**EXERCISE PROMPT:** Using the records below, write out again exactly the lines that begin at the line containing "Lemma frames_closed_by_count_bound fl" and end at the line containing "set (P := λ", and no other lines.

**SUPPLIED RECORDS:**
◆ ◆ ◆ ◆ ◆ ◆ ◆
Lemma frames_closed_by_sample_count_witness :
  (Z.of_nat (length (localizations_of
                       ((OnLocalizationTopic <$> take 2 seven_samples)
                        ++ OnChassisTopic (chassis_at 5)
                        :: (OnLocalizationTopic <$> drop 2 seven_samples)))) < 4
   ∧ closed_frames seven_fed.2 = [])
  ∨ (4 ≤ Z.of_nat (length (localizations_of
                             ((OnLocalizationTopic <$> take 2 seven_samples)
                              ++ OnChassisTopic (chassis_at 5)
                              :: (OnLocalizationTopic <$> drop 2 seven_samples))))
     ∧ Z.of_nat (length (closed_frames seven_fed.2))
       = (Z.of_nat (length (localizations_of
                              ((OnLocalizationTopic <$> take 2 seven_samples)
                               ++ OnChassisTopic (chassis_at 5)
                               :: (OnLocalizationTopic <$> drop 2 seven_samples)))) - 4)
         / 2 + 1).
Proof.
  apply (frames_closed_by_sample_count (flags_with 4 10 2 2 true)
           ((OnLocalizationTopic <$> take 2 seven_samples)
            ++ OnChassisTopic (chassis_at 5)
            :: (OnLocalizationTopic <$> drop 2 seven_samples))
           seven_fed.1 seven_fed.2).
  - simpl. lia.
  - vm_compute; reflexivity.
Defined.

(** A frame number [j] has closed only when the stream holds the whole of
    its window. *)
Lemma frames_closed_by_count_bound fl ms g tr (j : nat) :
  1 ≤ FLAGS_localization_move_window_step fl
    ≤ FLAGS_learning_data_frame_label_sample_interval fl →
  ProcessOfflineData fl ms (Init fresh_generator) = Some (g, tr) →
  (j < length (closed_frames tr))%nat →
  (Z.to_nat (FLAGS_localization_move_window_step fl) * j
   + Z.to_nat (FLAGS_learning_data_frame_label_sample_interval fl)
   ≤ length (localizations_of ms))%nat.
Proof.
  intros HW Hr Hj. destruct (stream_shape fl ms g tr Hr) as (_ & _ & _ & Hlow).
  destruct Hlow as [Hnil|Hlow]; [rewrite Hnil in Hj; simpl in Hj; lia|].
  assert (Z.to_nat (FLAGS_localization_move_window_step fl) * j
          ≤ Z.to_nat (FLAGS_localization_move_window_step fl)
            * (length (closed_frames tr) - 1))%nat
    by (apply Nat.mul_le_mono_l; lia).
  lia.
Qed.

(** ** Every frame of a stream *)

(** With [1 <= W_step <= T_label] and a positive sampling interval, the
    [j]-th frame closed holds the points selected from the [T_label] samples
    that follow the first [j * W_step], and the localization feature of the
    last of them. *)
Lemma frames_invariant fl ms g tr :
  1 ≤ FLAGS_localization_sample_interval_for_trajectory_point fl →
  1 ≤ FLAGS_localization_move_window_step fl
    ≤ FLAGS_learning_data_frame_label_sample_interval fl →
  ProcessOfflineData fl ms (Init fresh_generator) = Some (g, tr) →
  ∀ (j : nat) frame,
    closed_frames tr !! j = Some frame →
    LearningDataFrame.label_trajectory_points frame
    = trajectory_point_of <$>
        stride_picks (FLAGS_localization_sample_interval_for_trajectory_point fl) 0
          (take (Z.to_nat (FLAGS_learning_data_frame_label_sample_interval fl))
             (drop (Z.to_nat (FLAGS_localization_move_window_step fl) * j)
                (localizations_of ms)))
    ∧ LearningDataFrame.localization_feature frame
      = localization_feature_of <$>
          localizations_of ms
            !! (Z.to_nat (FLAGS_learning_data_frame_label_sample_interval fl)
                + Z.to_nat (FLAGS_localization_move_window_step fl) * j - 1)%nat.
Proof.
  intros HS HW. revert ms g tr.
  set (P := λ (ms : list Message) (_ : FeatureGenerator) (tr : list Effect),
         ∀ (j : nat) frame,
           closed_frames tr !! j = Some frame →
    LearningDataFrame.label_trajectory_points frame
    = trajectory_point_of <$>
        stride_picks (FLAGS_localization_sample_interval_for_trajectory_point fl) 0
          (take (Z.to_nat (FLAGS_learning_data_frame_label_sample_interval fl))
             (drop (Z.to_nat (FLAGS_localization_move_window_step fl) * j)
                (localizations_of ms)))
    ∧ LearningDataFrame.localization_feature frame
      = localization_feature_of <$>
          localizations_of ms
            !! (Z.to_nat (FLAGS_learning_data_frame_label_sample_interval fl)
                + Z.to_nat (FLAGS_localization_move_window_step fl) * j - 1)%nat).
  change (∀ ms g tr,
            ProcessOfflineData fl ms (Init fresh_generator) = Some (g, tr) → P ms g tr).
  apply stream_ind; unfold P; [done|].
  intros ms g tr m g' e Hr IH Hh j frame Hj.
  pose proof (window_short fl ms g tr HW Hr) as Hshort.
  destruct (stream_shape fl ms g tr Hr) as (Hle & Hwin & (frame0 & Hlast & Hpts) & Hlow).
  apply consistent_from_Init in Hr as [[open Ho] _ _ _ _ _].
  assert (frame0 = open) as ->.
  { destruct Ho as [Hb _]. rewrite Hb, last_snoc in Hlast. congruence. }
  set (w := Z.to_nat (FLAGS_localization_move_window_step fl)) in *.
  set (T := Z.to_nat (FLAGS_learning_data_frame_label_sample_interval fl)) in *.
  set (n := length (localizations_of ms)) in *.
  set (k := length (closed_frames tr)) in *.
  assert (Hold : ∀ extra, (j < k)%nat →
            take T (drop (w * j) (localizations_of ms ++ extra))
            = take T (drop (w * j) (localizations_of ms))
            ∧ (localizations_of ms ++ extra) !! (T + w * j - 1)%nat
              = localizations_of ms !! (T + w * j - 1)%nat).
  { intros extra Hjk. destruct Hlow as [Hnil|Hlow]; [unfold k in Hjk; rewrite Hnil in Hjk; simpl in Hjk; lia|].
    fold k in Hlow. fold n in Hlow.
    assert (w * j ≤ w * (k - 1))%nat by (apply Nat.mul_le_mono_l; lia).
    split.
    - rewrite drop_app_le by (fold n; lia).
      apply take_app_le. rewrite length_drop. fold n. lia.
    - apply lookup_app_l. fold n. lia. }
  rewrite localizations_of_snoc. rewrite closed_frames_app in Hj.
  destruct m as [le|chassis]; simpl in Hh.
  - eapply OnLocalization_inv in Hh as (g2 & e1 & e2 & Hlab & Hw & ->); [|done].
    assert (He2 : closed_frames e2 = []).
    { by apply write_block_inv in Hw as [(_ & -> & _)|(_ & -> & _)]. }
    rewrite closed_frames_app, He2, app_nil_r in Hj.
    apply after_label_block_inv in Hlab
      as [(_ & -> & _)|(Hlen & labelled & w' & Hgen & _ & -> & _)]; simpl in Hj.
    + rewrite app_nil_r in Hj.
      destruct (Hold [le]) as [-> ->]; [by eapply lookup_lt_Some|]. by apply IH.
    + apply lookup_app_Some in Hj as [Hj|[Hge Hj]].
      * destruct (Hold [le]) as [-> ->]; [by eapply lookup_lt_Some|]. by apply IH.
      * apply list_lookup_singleton_Some in Hj as [Hz <-]. fold k in Hge, Hz.
        assert (j = k) as -> by lia.
        rewrite GenerateTrajectoryLabel_defined in Hgen by lia.
        injection Hgen as <-.
        rewrite Hwin, length_app, length_drop in Hlen. simpl in Hlen. fold n k in Hlen.
        rewrite Hwin, length_drop in Hshort. fold n k in Hshort.
        rewrite Hwin, <- drop_app_le by done. simpl. rewrite Hpts. simpl.
        rewrite take_ge by (rewrite length_drop, length_app; simpl; fold n; lia).
        split; [done|].
        replace (T + w * k - 1)%nat with (n + 0)%nat by lia.
        by rewrite lookup_app_r, Nat.add_0_r, Nat.sub_diag by (fold n; lia).
  - rewrite (OnChassis_open _ _ _ _ Ho) in Hh. injection Hh as <- <-.
    simpl in Hj. rewrite !app_nil_r in *. by apply IH.
Qed.
(** * poropyck: picking arrival times by dynamic time warping

    A shallow embedding of [poropyck/pick_dtw.py]: the [Signal] class (window
    bounds, normalised window extraction, time picks, the elastic-property
    formulas), the event handlers of the [Poropyck] class that change the
    two signals, and the construction of the two signals in [main].  The
    [dtw] function and the Hilbert transform come from outside the file:
    the handlers take them as parameters, and module [Dtw] models the
    alignment engine the way the specification describes it.

    Numbers.  The Python code is duck-typed: the same arithmetic runs on
    floats, on numpy scalars and on the objects of the Monte Carlo library.
    The embedding is therefore written over an interface of arithmetic
    operations ([Ops], [Num], [Root], [Pow]), with two instances: IEEE
    binary64 ([PrimFloat], what Python computes with) and the exact
    rationals ([Qc]).  The power [x ** n] is the platform's [pow]: it has
    an exact instance and none on doubles, where its rounding is not the
    multiplication's.

    Plotting.  The figure and the axes are left out.  The plotting methods
    that end [run_dtw] and [onpick] compute from the object and may raise;
    the handlers take them as parameters.  The drawing calls of the other
    handlers ([Signal.plot], [clear_output_axes], [draw_idle]) are left
    out. *)

From Stdlib Require Import ZArith List Bool Lia PeanoNat Sorted.
From Stdlib Require Import QArith Qcanon Qcabs.
From Stdlib Require Import Floats.
Import ListNotations.

Set Implicit Arguments.

(** ** The arithmetic interface *)

Declare Scope num_scope.
Delimit Scope num_scope with num.

(** Python's overloaded operators [+ - * /]. *)
Class Ops (A : Type) : Type := {
  add : A -> A -> A;
  sub : A -> A -> A;
  mul : A -> A -> A;
  div : A -> A -> A
}.

Infix "+" := add : num_scope.
Infix "-" := sub : num_scope.
Infix "*" := mul : num_scope.
Infix "/" := div : num_scope.

(** A scalar number type.  [lit m e] is the literal [m * 10^e] (so [1e4] is
    [lit 1 4], [0.25] is [lit 25 (-2)] and the integer [3] is [lit 3 0]). *)
Class Num (F : Type) : Type := {
  num_ops :: Ops F;
  lit : Z -> Z -> F;
  abs : F -> F;
  ltb : F -> F -> bool;
  leb : F -> F -> bool;
  isnan : F -> bool
}.

Infix "<?" := ltb (at level 70, no associativity) : num_scope.
Infix "<=?" := leb (at level 70, no associativity) : num_scope.

Class Root (F : Type) : Type := {
  sqrt : F -> F
}.

(** [x ** n] for a number [x] and an integer [n], the platform's [pow]. *)
Class Pow (F : Type) : Type := {
  power : F -> nat -> F
}.

(** *** IEEE binary64 *)

Module F64.

Definition of_Z (z : Z) : PrimFloat.float :=
  match z with
  | Z0 => PrimFloat.zero
  | Zpos _ => PrimFloat.of_uint63 (Uint63.of_Z z)
  | Zneg p => PrimFloat.opp (PrimFloat.of_uint63 (Uint63.of_Z (Zpos p)))
  end.

(** A decimal literal is read as the nearest double.  For the literals of
    this program the mantissa and the power of ten are doubles themselves, so
    one correctly rounded multiplication or division gives that nearest
    double. *)
Definition of_dec (m e : Z) : PrimFloat.float :=
  match e with
  | Zneg p => PrimFloat.div (of_Z m) (of_Z (10 ^ Zpos p))
  | _ => of_Z (m * 10 ^ e)
  end.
◆ ◆ ◆ ◆ ◆ ◆ ◆
**ANSWER BELOW:**
Lemma frames_closed_by_count_bound fl ms g tr (j : nat) :
  1 ≤ FLAGS_localization_move_window_step fl
    ≤ FLAGS_learning_data_frame_label_sample_interval fl →
  ProcessOfflineData fl ms (Init fresh_generator) = Some (g, tr) →
  (j < length (closed_frames tr))%nat →
  (Z.to_nat (FLAGS_localization_move_window_step fl) * j
   + Z.to_nat (FLAGS_learning_data_frame_label_sample_interval fl)
   ≤ length (localizations_of ms))%nat.
Proof.
  intros HW Hr Hj. destruct (stream_shape fl ms g tr Hr) as (_ & _ & _ & Hlow).
  destruct Hlow as [Hnil|Hlow]; [rewrite Hnil in Hj; simpl in Hj; lia|].
  assert (Z.to_nat (FLAGS_localization_move_window_step fl) * j
          ≤ Z.to_nat (FLAGS_localization_move_window_step fl)
            * (length (closed_frames tr) - 1))%nat
    by (apply Nat.mul_le_mono_l; lia).
  lia.
Qed.

(** ** Every frame of a stream *)

(** With [1 <= W_step <= T_label] and a positive sampling interval, the
    [j]-th frame closed holds the points selected from the [T_label] samples
    that follow the first [j * W_step], and the localization feature of the
    last of them. *)
Lemma frames_invariant fl ms g tr :
  1 ≤ FLAGS_localization_sample_interval_for_trajectory_point fl →
  1 ≤ FLAGS_localization_move_window_step fl
    ≤ FLAGS_learning_data_frame_label_sample_interval fl →
  ProcessOfflineData fl ms (Init fresh_generator) = Some (g, tr) →
  ∀ (j : nat) frame,
    closed_frames tr !! j = Some frame →
    LearningDataFrame.label_trajectory_points frame
    = trajectory_point_of <$>
        stride_picks (FLAGS_localization_sample_interval_for_trajectory_point fl) 0
          (take (Z.to_nat (FLAGS_learning_data_frame_label_sample_interval fl))
             (drop (Z.to_nat (FLAGS_localization_move_window_step fl) * j)
                (localizations_of ms)))
    ∧ LearningDataFrame.localization_feature frame
      = localization_feature_of <$>
          localizations_of ms
            !! (Z.to_nat (FLAGS_learning_data_frame_label_sample_interval fl)
                + Z.to_nat (FLAGS_localization_move_window_step fl) * j - 1)%nat.
Proof.
  intros HS HW. revert ms g tr.
  set (P := λ (ms : list Message) (_ : FeatureGenerator) (tr : list Effect),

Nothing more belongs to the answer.